Collected data entries ->
(* ===== verification/E9Vendor.v ===== *)
(** * E9Vendor: the unified interface of the vendor library

    Models src/src/e9patch/vendor/e9vendor.c but for the entropy analysis (floating point):
    identification, disassembly for several architectures, extraction of strings, detection
    of compression, CRC32, hexadecimal digests and the textual dumps.  It composes the two
    disassemblers and the signature scanner.  Accesses outside of an object are undefined
    behaviour and give [None]. *)

From Stdlib Require Import Sorting.Sorted.
From S2P Require Import Prelude X86Disasm A64Disasm E9Signatures.

Module Vendor.

(** ** Types (e9vendor.h) *)

Inductive E9Arch :=
| E9_ARCH_UNKNOWN | E9_ARCH_X86 | E9_ARCH_X86_64 | E9_ARCH_ARM | E9_ARCH_ARM64 | E9_ARCH_MIPS | E9_ARCH_RISCV | E9_ARCH_WASM.

Inductive E9Format :=
| E9_FMT_UNKNOWN | E9_FMT_ELF | E9_FMT_PE | E9_FMT_MACHO | E9_FMT_APE | E9_FMT_WASM | E9_FMT_RAW.

(** [E9BinaryInfo]; the numbers of sections and segments, which nothing writes, are left out. *)
Record E9BinaryInfo := BinaryInfo {
  format : E9Format; arch : E9Arch; is_64bit : bool; is_little_endian : bool; is_executable : bool;
  is_shared_lib : bool; is_relocatable : bool; is_polyglot : bool; num_signatures : Z;
  signatures : option (list Sig.E9SigMatch); entry_point : Z; description : string }.

Record E9Instruction := Instruction {
  address : Z; length : Z; ibytes : bytes; mnemonic : string; text : string; is_branch : bool; is_call : bool;
  is_ret : bool; is_conditional : bool; branch_target : Z; reads_memory : bool; writes_memory : bool }.

Definition zero_instruction : E9Instruction :=
  Instruction 0 0 (replicate 16 0) "" "" false false false false 0 false false.

(** ** Identification *)

(** The fields that the tests of the header set, and the description. *)
Definition info_of (f : E9Format) (a : E9Arch) (is64 le ex shared reloc poly : bool) (entry : Z) (desc : string) : E9BinaryInfo :=
  BinaryInfo f a is64 le ex shared reloc poly 0 None entry (clip 256 desc).

Definition zero_info : E9BinaryInfo := info_of E9_FMT_UNKNOWN E9_ARCH_UNKNOWN false false false false false false 0 "".

Definition elf_arch (e_machine : Z) : E9Arch :=
  if e_machine =? 0x03 then E9_ARCH_X86 else if e_machine =? 0x3E then E9_ARCH_X86_64
  else if e_machine =? 0x28 then E9_ARCH_ARM else if e_machine =? 0xB7 then E9_ARCH_ARM64
  else if e_machine =? 0x08 then E9_ARCH_MIPS else if e_machine =? 0xF3 then E9_ARCH_RISCV else E9_ARCH_UNKNOWN.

Your assignment -> Every line above from the line with "of compression, CRC32, hexadecimal" to the line with "Record E9Instruction := Instruction", inclusive, must be returned exactly; no other line belongs in the reply.

Task answer ->
    of compression, CRC32, hexadecimal digests and the textual dumps.  It composes the two
    disassemblers and the signature scanner.  Accesses outside of an object are undefined
    behaviour and give [None]. *)

From Stdlib Require Import Sorting.Sorted.
From S2P Require Import Prelude X86Disasm A64Disasm E9Signatures.

Module Vendor.

(** ** Types (e9vendor.h) *)

Inductive E9Arch :=
| E9_ARCH_UNKNOWN | E9_ARCH_X86 | E9_ARCH_X86_64 | E9_ARCH_ARM | E9_ARCH_ARM64 | E9_ARCH_MIPS | E9_ARCH_RISCV | E9_ARCH_WASM.

Inductive E9Format :=
| E9_FMT_UNKNOWN | E9_FMT_ELF | E9_FMT_PE | E9_FMT_MACHO | E9_FMT_APE | E9_FMT_WASM | E9_FMT_RAW.

(** [E9BinaryInfo]; the numbers of sections and segments, which nothing writes, are left out. *)
Record E9BinaryInfo := BinaryInfo {
  format : E9Format; arch : E9Arch; is_64bit : bool; is_little_endian : bool; is_executable : bool;
  is_shared_lib : bool; is_relocatable : bool; is_polyglot : bool; num_signatures : Z;
  signatures : option (list Sig.E9SigMatch); entry_point : Z; description : string }.

Record E9Instruction := Instruction {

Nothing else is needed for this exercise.